TASK PROMPT => In the data below, find the line that contains "(result map, pending" and the line that contains "(** WhiteSpace and". Copy both, plus every line between them, exactly.

Records from a dataset
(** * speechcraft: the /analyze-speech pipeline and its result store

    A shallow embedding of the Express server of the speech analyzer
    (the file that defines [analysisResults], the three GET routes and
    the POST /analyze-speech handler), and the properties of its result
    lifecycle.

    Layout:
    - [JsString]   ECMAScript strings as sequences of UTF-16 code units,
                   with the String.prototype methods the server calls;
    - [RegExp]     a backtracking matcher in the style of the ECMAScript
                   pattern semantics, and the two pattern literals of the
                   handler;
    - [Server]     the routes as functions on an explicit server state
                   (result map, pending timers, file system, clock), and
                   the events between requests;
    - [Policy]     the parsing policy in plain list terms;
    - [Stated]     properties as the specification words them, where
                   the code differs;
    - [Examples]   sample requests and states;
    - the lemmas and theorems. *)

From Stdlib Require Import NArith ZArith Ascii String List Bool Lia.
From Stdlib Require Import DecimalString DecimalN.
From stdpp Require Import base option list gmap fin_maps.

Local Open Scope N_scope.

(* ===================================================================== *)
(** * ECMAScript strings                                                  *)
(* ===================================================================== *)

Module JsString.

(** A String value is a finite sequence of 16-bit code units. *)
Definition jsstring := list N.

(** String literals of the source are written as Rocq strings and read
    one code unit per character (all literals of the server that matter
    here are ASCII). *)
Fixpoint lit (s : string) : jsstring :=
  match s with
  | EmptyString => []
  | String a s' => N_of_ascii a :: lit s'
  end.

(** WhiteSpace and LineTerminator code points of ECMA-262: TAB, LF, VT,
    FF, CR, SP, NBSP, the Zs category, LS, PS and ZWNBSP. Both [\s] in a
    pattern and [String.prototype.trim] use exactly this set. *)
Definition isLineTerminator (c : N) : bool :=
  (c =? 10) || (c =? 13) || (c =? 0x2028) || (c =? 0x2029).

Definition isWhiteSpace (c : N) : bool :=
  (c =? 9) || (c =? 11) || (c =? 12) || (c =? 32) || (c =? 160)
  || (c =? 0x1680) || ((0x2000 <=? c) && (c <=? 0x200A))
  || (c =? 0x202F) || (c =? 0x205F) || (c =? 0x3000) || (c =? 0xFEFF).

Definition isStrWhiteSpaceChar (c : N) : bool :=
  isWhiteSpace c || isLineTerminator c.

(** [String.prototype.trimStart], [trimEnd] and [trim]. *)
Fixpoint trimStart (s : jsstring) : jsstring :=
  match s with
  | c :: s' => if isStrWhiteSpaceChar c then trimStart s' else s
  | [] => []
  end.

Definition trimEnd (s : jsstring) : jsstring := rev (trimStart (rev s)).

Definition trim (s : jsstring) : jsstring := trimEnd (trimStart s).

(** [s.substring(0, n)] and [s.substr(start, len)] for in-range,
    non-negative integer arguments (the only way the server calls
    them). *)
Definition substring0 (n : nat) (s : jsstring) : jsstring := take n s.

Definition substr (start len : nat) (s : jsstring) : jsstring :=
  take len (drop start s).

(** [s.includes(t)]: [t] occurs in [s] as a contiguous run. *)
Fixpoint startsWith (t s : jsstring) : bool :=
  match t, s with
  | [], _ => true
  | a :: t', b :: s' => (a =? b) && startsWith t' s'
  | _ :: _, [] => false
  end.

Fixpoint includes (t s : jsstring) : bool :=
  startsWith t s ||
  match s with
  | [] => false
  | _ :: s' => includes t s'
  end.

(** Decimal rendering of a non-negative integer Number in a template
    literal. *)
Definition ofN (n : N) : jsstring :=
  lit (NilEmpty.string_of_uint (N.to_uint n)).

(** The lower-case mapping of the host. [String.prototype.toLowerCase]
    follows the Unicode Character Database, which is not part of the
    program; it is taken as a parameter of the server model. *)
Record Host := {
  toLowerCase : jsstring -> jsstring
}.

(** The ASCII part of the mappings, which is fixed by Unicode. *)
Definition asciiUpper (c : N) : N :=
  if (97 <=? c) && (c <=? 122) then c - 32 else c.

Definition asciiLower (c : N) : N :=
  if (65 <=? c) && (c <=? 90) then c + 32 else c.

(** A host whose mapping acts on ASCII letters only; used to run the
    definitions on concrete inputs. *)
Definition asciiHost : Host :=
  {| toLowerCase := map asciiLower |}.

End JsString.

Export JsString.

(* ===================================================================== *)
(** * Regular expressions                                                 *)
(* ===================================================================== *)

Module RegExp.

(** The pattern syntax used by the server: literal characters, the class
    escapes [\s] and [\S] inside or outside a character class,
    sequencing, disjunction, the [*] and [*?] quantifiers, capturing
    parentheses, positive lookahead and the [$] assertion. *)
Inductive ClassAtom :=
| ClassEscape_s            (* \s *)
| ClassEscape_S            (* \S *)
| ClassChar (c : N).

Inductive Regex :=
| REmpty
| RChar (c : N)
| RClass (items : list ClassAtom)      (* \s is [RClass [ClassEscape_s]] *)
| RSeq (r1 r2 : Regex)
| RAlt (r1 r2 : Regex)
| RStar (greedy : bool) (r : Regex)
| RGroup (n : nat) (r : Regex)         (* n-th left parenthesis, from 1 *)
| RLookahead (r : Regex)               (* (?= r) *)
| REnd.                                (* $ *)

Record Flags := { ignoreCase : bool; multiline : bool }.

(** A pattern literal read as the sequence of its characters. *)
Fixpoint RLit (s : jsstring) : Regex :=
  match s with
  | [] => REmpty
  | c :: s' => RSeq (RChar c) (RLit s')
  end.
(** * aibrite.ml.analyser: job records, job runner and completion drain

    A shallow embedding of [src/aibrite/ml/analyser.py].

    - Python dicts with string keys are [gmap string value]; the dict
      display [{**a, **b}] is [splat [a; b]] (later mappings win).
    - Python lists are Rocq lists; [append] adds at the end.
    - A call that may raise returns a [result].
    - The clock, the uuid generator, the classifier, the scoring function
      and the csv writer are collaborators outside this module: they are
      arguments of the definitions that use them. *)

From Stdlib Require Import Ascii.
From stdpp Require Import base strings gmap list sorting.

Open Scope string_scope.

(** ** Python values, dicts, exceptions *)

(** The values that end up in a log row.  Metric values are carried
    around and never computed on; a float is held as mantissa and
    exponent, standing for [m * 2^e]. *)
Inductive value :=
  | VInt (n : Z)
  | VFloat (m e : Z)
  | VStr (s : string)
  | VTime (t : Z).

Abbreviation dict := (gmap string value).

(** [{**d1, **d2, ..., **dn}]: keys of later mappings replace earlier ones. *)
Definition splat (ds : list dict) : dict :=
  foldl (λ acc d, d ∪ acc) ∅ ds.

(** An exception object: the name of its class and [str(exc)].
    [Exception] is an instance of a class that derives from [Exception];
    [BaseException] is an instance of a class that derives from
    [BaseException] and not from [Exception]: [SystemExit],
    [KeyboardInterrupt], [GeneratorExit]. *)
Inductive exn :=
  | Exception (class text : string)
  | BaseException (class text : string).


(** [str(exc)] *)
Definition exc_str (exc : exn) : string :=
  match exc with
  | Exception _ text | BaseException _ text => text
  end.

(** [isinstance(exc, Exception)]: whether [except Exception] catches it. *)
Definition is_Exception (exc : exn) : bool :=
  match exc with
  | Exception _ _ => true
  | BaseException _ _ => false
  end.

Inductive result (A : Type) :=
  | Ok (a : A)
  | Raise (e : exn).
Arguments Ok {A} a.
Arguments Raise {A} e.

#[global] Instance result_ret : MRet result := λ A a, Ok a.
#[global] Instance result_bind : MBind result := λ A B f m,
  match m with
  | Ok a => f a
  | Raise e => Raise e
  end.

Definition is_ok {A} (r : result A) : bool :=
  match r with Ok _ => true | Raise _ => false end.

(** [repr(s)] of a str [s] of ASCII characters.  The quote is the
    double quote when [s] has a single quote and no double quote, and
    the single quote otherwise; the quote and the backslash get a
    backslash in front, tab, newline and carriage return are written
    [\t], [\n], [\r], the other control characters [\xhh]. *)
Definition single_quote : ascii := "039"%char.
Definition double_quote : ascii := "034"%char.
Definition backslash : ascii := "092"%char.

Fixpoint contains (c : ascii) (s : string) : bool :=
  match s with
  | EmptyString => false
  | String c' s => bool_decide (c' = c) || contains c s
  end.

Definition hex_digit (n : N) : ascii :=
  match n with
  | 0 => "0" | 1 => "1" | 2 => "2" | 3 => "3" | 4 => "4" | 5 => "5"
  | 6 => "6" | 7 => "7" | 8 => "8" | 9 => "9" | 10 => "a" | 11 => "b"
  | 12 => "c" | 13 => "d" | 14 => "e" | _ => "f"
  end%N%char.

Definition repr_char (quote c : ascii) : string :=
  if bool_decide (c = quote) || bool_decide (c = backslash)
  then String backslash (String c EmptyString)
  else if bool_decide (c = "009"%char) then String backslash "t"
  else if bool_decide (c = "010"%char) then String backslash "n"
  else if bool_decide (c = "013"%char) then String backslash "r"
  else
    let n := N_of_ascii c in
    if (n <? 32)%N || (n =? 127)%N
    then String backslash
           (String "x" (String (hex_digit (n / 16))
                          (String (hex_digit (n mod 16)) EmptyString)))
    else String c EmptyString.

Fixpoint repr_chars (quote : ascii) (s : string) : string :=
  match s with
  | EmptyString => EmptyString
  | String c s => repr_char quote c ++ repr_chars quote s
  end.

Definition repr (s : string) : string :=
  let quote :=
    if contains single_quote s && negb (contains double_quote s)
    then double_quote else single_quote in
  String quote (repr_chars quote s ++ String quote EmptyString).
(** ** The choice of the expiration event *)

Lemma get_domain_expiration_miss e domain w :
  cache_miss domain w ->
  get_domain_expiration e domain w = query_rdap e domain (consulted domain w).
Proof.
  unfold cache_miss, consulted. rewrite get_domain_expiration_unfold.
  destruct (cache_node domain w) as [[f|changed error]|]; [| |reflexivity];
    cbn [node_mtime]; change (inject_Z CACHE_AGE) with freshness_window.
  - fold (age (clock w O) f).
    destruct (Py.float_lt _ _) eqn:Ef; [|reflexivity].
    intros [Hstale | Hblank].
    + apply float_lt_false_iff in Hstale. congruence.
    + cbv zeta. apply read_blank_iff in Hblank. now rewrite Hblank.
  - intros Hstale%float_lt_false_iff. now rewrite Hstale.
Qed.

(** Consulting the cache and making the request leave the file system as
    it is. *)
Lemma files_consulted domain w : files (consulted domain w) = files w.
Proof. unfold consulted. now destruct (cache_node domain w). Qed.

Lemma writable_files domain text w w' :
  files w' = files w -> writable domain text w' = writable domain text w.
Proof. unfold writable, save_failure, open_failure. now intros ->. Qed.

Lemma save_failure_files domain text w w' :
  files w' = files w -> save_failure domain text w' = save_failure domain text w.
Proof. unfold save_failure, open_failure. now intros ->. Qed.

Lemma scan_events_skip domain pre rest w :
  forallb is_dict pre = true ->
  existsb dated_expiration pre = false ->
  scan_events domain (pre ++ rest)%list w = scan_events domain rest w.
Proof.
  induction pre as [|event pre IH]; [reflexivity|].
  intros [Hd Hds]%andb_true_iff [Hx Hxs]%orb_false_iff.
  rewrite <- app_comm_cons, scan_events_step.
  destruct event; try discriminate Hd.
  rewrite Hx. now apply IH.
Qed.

SOLUTION TO THE PROBLEM =>
                   (result map, pending timers, file system, clock), and
                   the events between requests;
    - [Policy]     the parsing policy in plain list terms;
    - [Stated]     properties as the specification words them, where
                   the code differs;
    - [Examples]   sample requests and states;
    - the lemmas and theorems. *)

From Stdlib Require Import NArith ZArith Ascii String List Bool Lia.
From Stdlib Require Import DecimalString DecimalN.
From stdpp Require Import base option list gmap fin_maps.

Local Open Scope N_scope.

(* ===================================================================== *)
(** * ECMAScript strings                                                  *)
(* ===================================================================== *)

Module JsString.

(** A String value is a finite sequence of 16-bit code units. *)
Definition jsstring := list N.

(** String literals of the source are written as Rocq strings and read
    one code unit per character (all literals of the server that matter
    here are ASCII). *)
Fixpoint lit (s : string) : jsstring :=
  match s with
  | EmptyString => []
  | String a s' => N_of_ascii a :: lit s'
  end.

(** WhiteSpace and LineTerminator code points of ECMA-262: TAB, LF, VT,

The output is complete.